Lemma resolve_set_data f i n d path : ramfs.inodes f !! i = Some n -> ramfs.resolve (ramfs.mkRamFs (<[i := ramfs.set_data n d]> (ramfs.inodes f))) path = ramfs.resolve f path.
Proof.
  intros Hn. unfold ramfs.resolve. destruct (_ || _); [done|]. generalize (split ramfs.SLASH (if starts_with path [ramfs.SLASH] then drop 1 path else path)). intros cs.
  generalize 0. induction cs as [|c cs IH]; intros k; cbn [ramfs.resolve_loop]; [done|]. destruct c as [|x c]; [apply IH|]. rewrite ramfs.find_child_set_data by done.
  destruct (ramfs.find_child f k (x :: c)); [apply IH|done].
Qed.

(** Characters typed into the bar that asks for a file. *)
Lemma type_in_bar xs : forall c w, Forall printable xs -> bar_mode (bar (app w)) = Open -> length (bar_text (bar (app w))) = 64 -> bar_len (bar (app w)) + length xs <= 63 ->
  exists c', process_events c xs w = Ret (c', set_app w (set_bar (app w) (set_input (bar (app w)) (splice (bar_text (bar (app w))) (bar_len (bar (app w))) xs) (bar_len (bar (app w)) + length xs)))).
Proof.
  induction xs as [|x xs IH]; intros c w Hx B L Hl; cbn [process_events length].
  { exists c. rewrite splice_nil, Nat.add_0_r. by destruct w as [[? ? ? ? [] ? ? ? ? ? ? ?] ? ?]. }
  inversion_clear Hx as [|? ? Hx1 Hx2]. unfold printable in Hx1. cbn [length] in Hl. unfold key_event at 1. rewrite bool_decide_eq_false_2 by (by rewrite B). unfold bar_key.
  rewrite !(proj2 (Z.eqb_neq _ _)) by lia. cbn [orb]. rewrite (proj2 (Z.leb_le _ _)), (proj2 (Z.ltb_lt _ _)) by lia. cbn [andb]. rewrite (proj2 (Nat.ltb_lt _ _)) by lia.
  rewrite set_idx_lt by lia. cbn [mbind outcome_mbind bar_mode set_input]. rewrite B. rewrite (bool_decide_eq_false_2 (Open = Find)) by done. cbn [mbind outcome_mbind].
  destruct (IH true (set_app w (set_bar (app w) (set_input (bar (app w)) (<[bar_len (bar (app w)) := x]> (bar_text (bar (app w)))) (bar_len (bar (app w)) + 1))))) as (c' & E).
  { done. } { done. } { cbn. by rewrite length_insert. } { cbn. lia. }
  exists c'. rewrite E. cbn [app set_app bar set_bar bar_text bar_len set_input]. rewrite splice_insert_cons by lia. rewrite <- Nat.add_assoc. done.
Qed.

(** C38: A saved text opens again: saving a text to a file of the
    in-memory filesystem and opening that file, by typing its name, gives the same lines. *)
Theorem a_saved_text_opens_again w f r f1 i n (R : ready w) (M : named (app w)) (L : 0 < filename_len (buf (app w))) (U : Forall printable (file_name (app w)))
    (P : is_disk_path (file_name (app w)) = false) (F : vfs.ram (files w) = Some f) (C : ramfs.create_file (file_name (app w)) f = Ret (r, f1))
    (I : ramfs.resolve f1 (file_name (app w)) = Some i) (J : ramfs.inodes f1 !! i = Some n) (T : no_line_end (dtext (ed (view w)))) :
  exists c w', process_input true ([0x13; 0x0F]%Z ++ file_name (app w) ++ [13%Z]) w = Ret (c, w') /\ ready w' /\ dtext (ed (view w')) = dtext (ed (view w)).
Proof.
  pose proof R as [[[W O] (us & rs & Hh) Gs] Rc Rb]. pose proof M as [M1 M2 M3 M4]. unfold process_input. cbn [negb Datatypes.app process_events].
  rewrite (save_key w f r f1 i n) by done. cbn [mbind outcome_mbind]. set (bytes := unlines (text (buf (app w)))). set (f2 := ramfs.mkRamFs _).
  unfold key_event at 1. rewrite bool_decide_eq_true_2 by done. change (editor_key 0x0F (saved w f2)) with (Ret (true, set_app (saved w f2) (open_bar (app (saved w f2))))). cbn [mbind outcome_mbind].
  set (w1 := set_app (saved w f2) (open_bar (app (saved w f2)))). assert (length (file_name (app w)) = filename_len (buf (app w))) as Ln by (unfold file_name; rewrite length_take; lia).
  assert (forall xs ys c v, process_events (D := D) c (xs ++ ys) v = let! (c, v) := process_events c xs v in process_events c ys v) as Happ.
  { induction xs as [|x xs IH]; intros ys c v; cbn [Datatypes.app process_events mbind outcome_mbind]; [done|]. destruct (key_event x v) as [[c1 v1]|]; [|done]. cbn [mbind outcome_mbind]. apply IH. }
  rewrite Happ. destruct (type_in_bar (file_name (app w)) true w1) as (c2 & ->); [done|done|done|rewrite Ln; cbn; lia|]. cbn [mbind outcome_mbind process_events].
  set (w2 := set_app w1 _). assert (bar_path (app w2) = file_name (app w)) as Hp.
  { unfold bar_path. cbn [bar app w2 set_app set_bar set_input bar_len bar_text]. rewrite take_splice; [done|apply Nat.le_0_l|done]. }
  destruct (open_key w2 bytes) as (a' & E & ->).
  - done.
  - by apply wf_dirty.
  - split; cbn [w2 w1 app set_app set_bar open_bar set_buf buf bar set_input set_mode filename filename_len bar_text bar_len saved set_dirty]; [done|done| |rewrite Ln; lia].
    rewrite length_splice; rewrite length_replicate; [done|rewrite Ln; lia].
  - cbn [w2 w1 app set_app set_bar bar set_input bar_len open_bar]. lia.
  - rewrite Hp. by apply utf8_printable.
  - by rewrite Hp.
  - rewrite Hp. unfold load_from_ram. cbn [w2 w1 files set_app saved vfs.ram vfs.set_ram]. unfold f2. rewrite resolve_set_data by done. rewrite I. cbn [ramfs.inodes].
    rewrite (proj2 (idx_Ret _ i _) (list_lookup_insert_eq _ i _ (lookup_lt_Some _ _ _ J))). done.
  - cbn [mbind outcome_mbind]. eexists _, _. split; [done|]. destruct (load_data_ok bytes (app w2)) as (a & E' & Ba & _ & _ & _ & _ & _ & Hd & Ha & Hhist).
    { by apply wf_dirty. }
    { split; cbn [w2 w1 app set_app set_bar open_bar set_buf buf bar set_input set_mode filename filename_len bar_text bar_len saved set_dirty]; [done|done| |rewrite Ln; lia].
      rewrite length_splice; rewrite length_replicate; [done|rewrite Ln; lia]. }
    rewrite E in E'. injection E' as <-. assert (text (buf (app w)) <> []) as Hne.
    { intros Hn. pose proof (length_text _ W) as Hl. rewrite Hn in Hl. pose proof (wf_num _ W). cbn in Hl. lia. }
    cbn [view ed dtext doc] in T. assert (split 10 bytes = text (buf (app w))) as Hs by (by apply split_unlines). destruct (text_ok_text _ W) as [Tn Tl]. rewrite Hs in Hd. destruct (Hd Tn) as [Wa Da].
    assert (take MAX_LINE_LEN <$> text (buf (app w)) = text (buf (app w))) as Hid.
    { rewrite <- (list_fmap_id (text (buf (app w)))) at 2. apply Forall_fmap_ext_1. eapply Forall_impl; [exact Tl|]. intros l Hl. cbn in Hl. by apply take_ge. }
    split; [split; [split|..]|].
    + split; [done|]. cbn [app set_app buf set_bar]. rewrite Da, Hid. destruct (text_lookup _ 0 W) as [l0 H0]; [pose proof (wf_num _ W); lia|]. exists l0. split; [done|cbn; lia].
    + exists [], []. by apply (Hhist us rs).
    + cbn [app set_app sel set_bar]. by rewrite Ha.
    + done.
    + done.
    + cbn [view ed app set_app buf set_bar]. rewrite Da. cbn [dtext]. by rewrite Hid.
Qed.
End World.

(** ** Searching *)

Definition occurs (t : list (list Z)) (q : list Z) (r c : nat) : Prop := exists l, t !! r = Some l /\ c + length q <= length l /\ take (length q) (drop c l) = q.
(** [(r, c)] is not before [(r0, c0)]. *)
Definition from (r0 c0 r c : nat) : Prop := r0 < r \/ (r0 = r /\ c0 <= c).
(** The first occurrence at [(r0, c0)] or behind it. *)
Definition first_from (t : list (list Z)) (q : list Z) (r0 c0 r c : nat) : Prop :=
  occurs t q r c /\ from r0 c0 r c /\ forall r' c', occurs t q r' c' -> from r0 c0 r' c' -> from r c r' c'.
Definition none_from (t : list (list Z)) (q : list Z) (r0 c0 : nat) : Prop := forall r c, occurs t q r c -> ~ from r0 c0 r c.

Lemma find_col_ok b q row l : wf b -> text b !! row = Some l -> forall n col, col + n <= S (length l - length q) -> length q <= length l -> exists o, find_col b q row col n = Ret o /\
  match o with
  | Some c => col <= c < col + n /\ occurs (text b) q row c /\ forall c', col <= c' < c -> ~ occurs (text b) q row c'
  | None => forall c', col <= c' < col + n -> ~ occurs (text b) q row c'
  end.
Proof.
  intros W Hl. destruct (text_line _ _ l W Hl) as (line & Eline & Lline & El). destruct (text_len _ _ l W Hl) as (_ & Ll & _).
  induction n as [|n IH]; intros col Hn Hq; cbn [find_col]; [exists None; split; [done|lia]|]. rewrite Eline. cbn [mbind outcome_mbind]. rewrite slice_le by lia. cbn [mbind outcome_mbind].
  assert (take (col + length q - col) (drop col line) = take (length q) (drop col l)) as ->.
  { replace (col + length q - col) with (length q) by lia. rewrite El at 1. rewrite skipn_firstn_comm, take_take. f_equal. lia. }
  case_bool_decide as Hc.
  - exists (Some col). split; [done|]. split; [lia|]. split; [by exists l; split; [done|]; split; [lia|]|lia].
  - assert (~ occurs (text b) q row col) as Hno by (intros (l' & Hl' & _ & Ht); congruence). destruct (IH (S col)) as (o & -> & Ho); [lia|done|]. exists o. split; [done|]. destruct o as [c|].
    + destruct Ho as (H1 & H2 & H3). split; [lia|]. split; [done|]. intros c' Hc'. destruct (decide (c' = col)) as [->|]; [done|]. apply H3. lia.
    + intros c' Hc'. destruct (decide (c' = col)) as [->|]; [done|]. apply Ho. lia.
Qed.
───
Beginning at the line with "- split; cbn" and ending at the line with "rewrite E in", reproduce each line of the data above exactly, and add no other lines.

  - split; cbn [w2 w1 app set_app set_bar open_bar set_buf buf bar set_input set_mode filename filename_len bar_text bar_len saved set_dirty]; [done|done| |rewrite Ln; lia].
    rewrite length_splice; rewrite length_replicate; [done|rewrite Ln; lia].
  - cbn [w2 w1 app set_app set_bar bar set_input bar_len open_bar]. lia.
  - rewrite Hp. by apply utf8_printable.
  - by rewrite Hp.
  - rewrite Hp. unfold load_from_ram. cbn [w2 w1 files set_app saved vfs.ram vfs.set_ram]. unfold f2. rewrite resolve_set_data by done. rewrite I. cbn [ramfs.inodes].
    rewrite (proj2 (idx_Ret _ i _) (list_lookup_insert_eq _ i _ (lookup_lt_Some _ _ _ J))). done.
  - cbn [mbind outcome_mbind]. eexists _, _. split; [done|]. destruct (load_data_ok bytes (app w2)) as (a & E' & Ba & _ & _ & _ & _ & _ & Hd & Ha & Hhist).
    { by apply wf_dirty. }
    { split; cbn [w2 w1 app set_app set_bar open_bar set_buf buf bar set_input set_mode filename filename_len bar_text bar_len saved set_dirty]; [done|done| |rewrite Ln; lia].
      rewrite length_splice; rewrite length_replicate; [done|rewrite Ln; lia]. }
    rewrite E in E'. injection E' as <-. assert (text (buf (app w)) <> []) as Hne.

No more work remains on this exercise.